##### Data supplied

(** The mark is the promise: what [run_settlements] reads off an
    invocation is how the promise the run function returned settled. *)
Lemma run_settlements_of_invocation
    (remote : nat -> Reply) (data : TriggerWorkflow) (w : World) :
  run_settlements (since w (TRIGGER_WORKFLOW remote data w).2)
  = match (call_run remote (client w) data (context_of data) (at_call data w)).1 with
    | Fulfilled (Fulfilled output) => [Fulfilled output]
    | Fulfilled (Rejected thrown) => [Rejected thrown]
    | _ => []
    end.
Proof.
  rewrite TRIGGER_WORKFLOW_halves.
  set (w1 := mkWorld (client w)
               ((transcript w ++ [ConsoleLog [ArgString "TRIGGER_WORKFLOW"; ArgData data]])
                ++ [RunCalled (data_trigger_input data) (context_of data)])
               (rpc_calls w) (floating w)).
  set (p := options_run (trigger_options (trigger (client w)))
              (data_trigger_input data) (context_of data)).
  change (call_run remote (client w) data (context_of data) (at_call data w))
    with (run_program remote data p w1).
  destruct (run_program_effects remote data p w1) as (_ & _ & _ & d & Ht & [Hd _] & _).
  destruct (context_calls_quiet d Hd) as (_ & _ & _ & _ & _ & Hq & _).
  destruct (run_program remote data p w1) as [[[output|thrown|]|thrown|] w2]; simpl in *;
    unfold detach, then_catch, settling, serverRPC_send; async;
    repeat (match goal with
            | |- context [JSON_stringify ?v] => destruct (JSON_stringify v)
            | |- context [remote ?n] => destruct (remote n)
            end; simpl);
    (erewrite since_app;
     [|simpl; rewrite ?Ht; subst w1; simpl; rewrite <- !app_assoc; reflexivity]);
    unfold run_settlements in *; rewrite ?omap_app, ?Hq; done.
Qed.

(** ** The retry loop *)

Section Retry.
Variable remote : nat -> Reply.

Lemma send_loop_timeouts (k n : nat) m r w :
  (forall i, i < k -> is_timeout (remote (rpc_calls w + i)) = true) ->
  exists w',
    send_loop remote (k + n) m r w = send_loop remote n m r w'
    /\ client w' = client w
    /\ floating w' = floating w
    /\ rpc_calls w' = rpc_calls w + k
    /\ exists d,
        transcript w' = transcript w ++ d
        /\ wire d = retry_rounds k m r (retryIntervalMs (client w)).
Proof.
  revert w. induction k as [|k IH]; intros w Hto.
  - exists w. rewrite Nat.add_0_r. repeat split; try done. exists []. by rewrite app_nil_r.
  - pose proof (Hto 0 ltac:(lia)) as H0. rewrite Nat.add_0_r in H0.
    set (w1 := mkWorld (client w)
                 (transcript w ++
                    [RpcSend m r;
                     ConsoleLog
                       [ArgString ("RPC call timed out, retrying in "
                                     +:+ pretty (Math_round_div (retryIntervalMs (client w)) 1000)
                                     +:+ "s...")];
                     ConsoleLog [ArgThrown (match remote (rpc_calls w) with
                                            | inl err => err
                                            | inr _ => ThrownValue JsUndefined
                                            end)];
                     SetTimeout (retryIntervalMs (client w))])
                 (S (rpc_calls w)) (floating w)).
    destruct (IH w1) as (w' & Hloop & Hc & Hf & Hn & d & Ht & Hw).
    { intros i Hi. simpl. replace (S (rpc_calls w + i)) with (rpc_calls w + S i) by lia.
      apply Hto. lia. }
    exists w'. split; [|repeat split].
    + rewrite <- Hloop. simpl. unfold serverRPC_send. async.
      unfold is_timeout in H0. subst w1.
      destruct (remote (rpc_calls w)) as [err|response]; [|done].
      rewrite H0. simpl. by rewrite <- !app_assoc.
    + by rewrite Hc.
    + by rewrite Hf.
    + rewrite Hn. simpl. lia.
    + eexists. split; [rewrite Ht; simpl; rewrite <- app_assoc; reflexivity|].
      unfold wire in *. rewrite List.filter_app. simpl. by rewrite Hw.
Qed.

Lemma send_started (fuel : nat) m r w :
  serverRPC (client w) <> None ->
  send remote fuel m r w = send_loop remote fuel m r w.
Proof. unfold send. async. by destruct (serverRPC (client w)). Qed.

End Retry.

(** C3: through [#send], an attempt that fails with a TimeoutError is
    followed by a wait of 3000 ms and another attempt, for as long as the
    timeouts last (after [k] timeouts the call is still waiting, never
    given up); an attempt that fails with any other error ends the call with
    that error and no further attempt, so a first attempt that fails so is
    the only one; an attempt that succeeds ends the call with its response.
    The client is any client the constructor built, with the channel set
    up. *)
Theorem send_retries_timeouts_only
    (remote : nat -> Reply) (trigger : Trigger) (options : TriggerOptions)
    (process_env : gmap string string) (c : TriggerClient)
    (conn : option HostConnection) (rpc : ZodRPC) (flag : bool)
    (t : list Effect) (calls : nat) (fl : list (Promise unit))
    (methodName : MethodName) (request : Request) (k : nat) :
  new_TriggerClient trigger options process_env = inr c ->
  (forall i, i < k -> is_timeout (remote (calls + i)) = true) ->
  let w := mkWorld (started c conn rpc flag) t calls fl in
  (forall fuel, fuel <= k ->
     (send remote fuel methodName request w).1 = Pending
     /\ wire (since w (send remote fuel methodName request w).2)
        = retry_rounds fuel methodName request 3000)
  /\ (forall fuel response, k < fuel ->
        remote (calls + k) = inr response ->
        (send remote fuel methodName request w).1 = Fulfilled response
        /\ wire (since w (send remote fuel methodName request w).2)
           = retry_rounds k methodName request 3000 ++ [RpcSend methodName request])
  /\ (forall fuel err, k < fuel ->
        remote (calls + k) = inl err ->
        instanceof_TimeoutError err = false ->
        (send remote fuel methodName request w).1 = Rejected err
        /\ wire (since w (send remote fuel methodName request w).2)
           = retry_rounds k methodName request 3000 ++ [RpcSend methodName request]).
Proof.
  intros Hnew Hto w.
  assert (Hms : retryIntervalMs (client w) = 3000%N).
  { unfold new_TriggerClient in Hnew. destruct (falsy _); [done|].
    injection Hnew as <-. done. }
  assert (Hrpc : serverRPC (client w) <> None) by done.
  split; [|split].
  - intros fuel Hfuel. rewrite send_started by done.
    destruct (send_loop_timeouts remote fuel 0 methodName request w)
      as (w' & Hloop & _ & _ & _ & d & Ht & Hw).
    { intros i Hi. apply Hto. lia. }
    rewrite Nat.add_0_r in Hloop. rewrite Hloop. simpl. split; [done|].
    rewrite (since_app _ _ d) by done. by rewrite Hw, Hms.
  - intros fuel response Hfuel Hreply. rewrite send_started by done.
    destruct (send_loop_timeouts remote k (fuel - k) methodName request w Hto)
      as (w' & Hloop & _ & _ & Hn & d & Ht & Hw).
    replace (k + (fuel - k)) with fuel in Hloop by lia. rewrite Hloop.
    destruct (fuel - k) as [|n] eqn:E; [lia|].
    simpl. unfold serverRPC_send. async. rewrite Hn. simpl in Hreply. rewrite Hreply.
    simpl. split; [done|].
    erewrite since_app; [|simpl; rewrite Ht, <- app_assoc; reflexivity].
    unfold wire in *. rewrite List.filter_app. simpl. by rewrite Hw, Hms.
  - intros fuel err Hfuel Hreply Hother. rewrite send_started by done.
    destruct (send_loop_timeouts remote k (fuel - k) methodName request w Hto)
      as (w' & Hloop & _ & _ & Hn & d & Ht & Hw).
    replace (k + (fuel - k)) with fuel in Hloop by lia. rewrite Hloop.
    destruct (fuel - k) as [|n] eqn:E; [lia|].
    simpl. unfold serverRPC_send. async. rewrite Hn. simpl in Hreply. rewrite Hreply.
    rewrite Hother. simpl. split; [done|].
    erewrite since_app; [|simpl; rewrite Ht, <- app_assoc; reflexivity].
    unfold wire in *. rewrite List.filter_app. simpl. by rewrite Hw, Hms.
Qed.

##########

Among the entries above, locate the lines containing "w' = floating w" and "destruct (IH w1)", and transcribe exactly those two lines and all lines between.

### Output for this exercise
    /\ floating w' = floating w
    /\ rpc_calls w' = rpc_calls w + k
    /\ exists d,
        transcript w' = transcript w ++ d
        /\ wire d = retry_rounds k m r (retryIntervalMs (client w)).
Proof.
  revert w. induction k as [|k IH]; intros w Hto.
  - exists w. rewrite Nat.add_0_r. repeat split; try done. exists []. by rewrite app_nil_r.
  - pose proof (Hto 0 ltac:(lia)) as H0. rewrite Nat.add_0_r in H0.
    set (w1 := mkWorld (client w)
                 (transcript w ++
                    [RpcSend m r;
                     ConsoleLog
                       [ArgString ("RPC call timed out, retrying in "
                                     +:+ pretty (Math_round_div (retryIntervalMs (client w)) 1000)
                                     +:+ "s...")];
                     ConsoleLog [ArgThrown (match remote (rpc_calls w) with
                                            | inl err => err
                                            | inr _ => ThrownValue JsUndefined
                                            end)];
                     SetTimeout (retryIntervalMs (client w))])
                 (S (rpc_calls w)) (floating w)).
    destruct (IH w1) as (w' & Hloop & Hc & Hf & Hn & d & Ht & Hw).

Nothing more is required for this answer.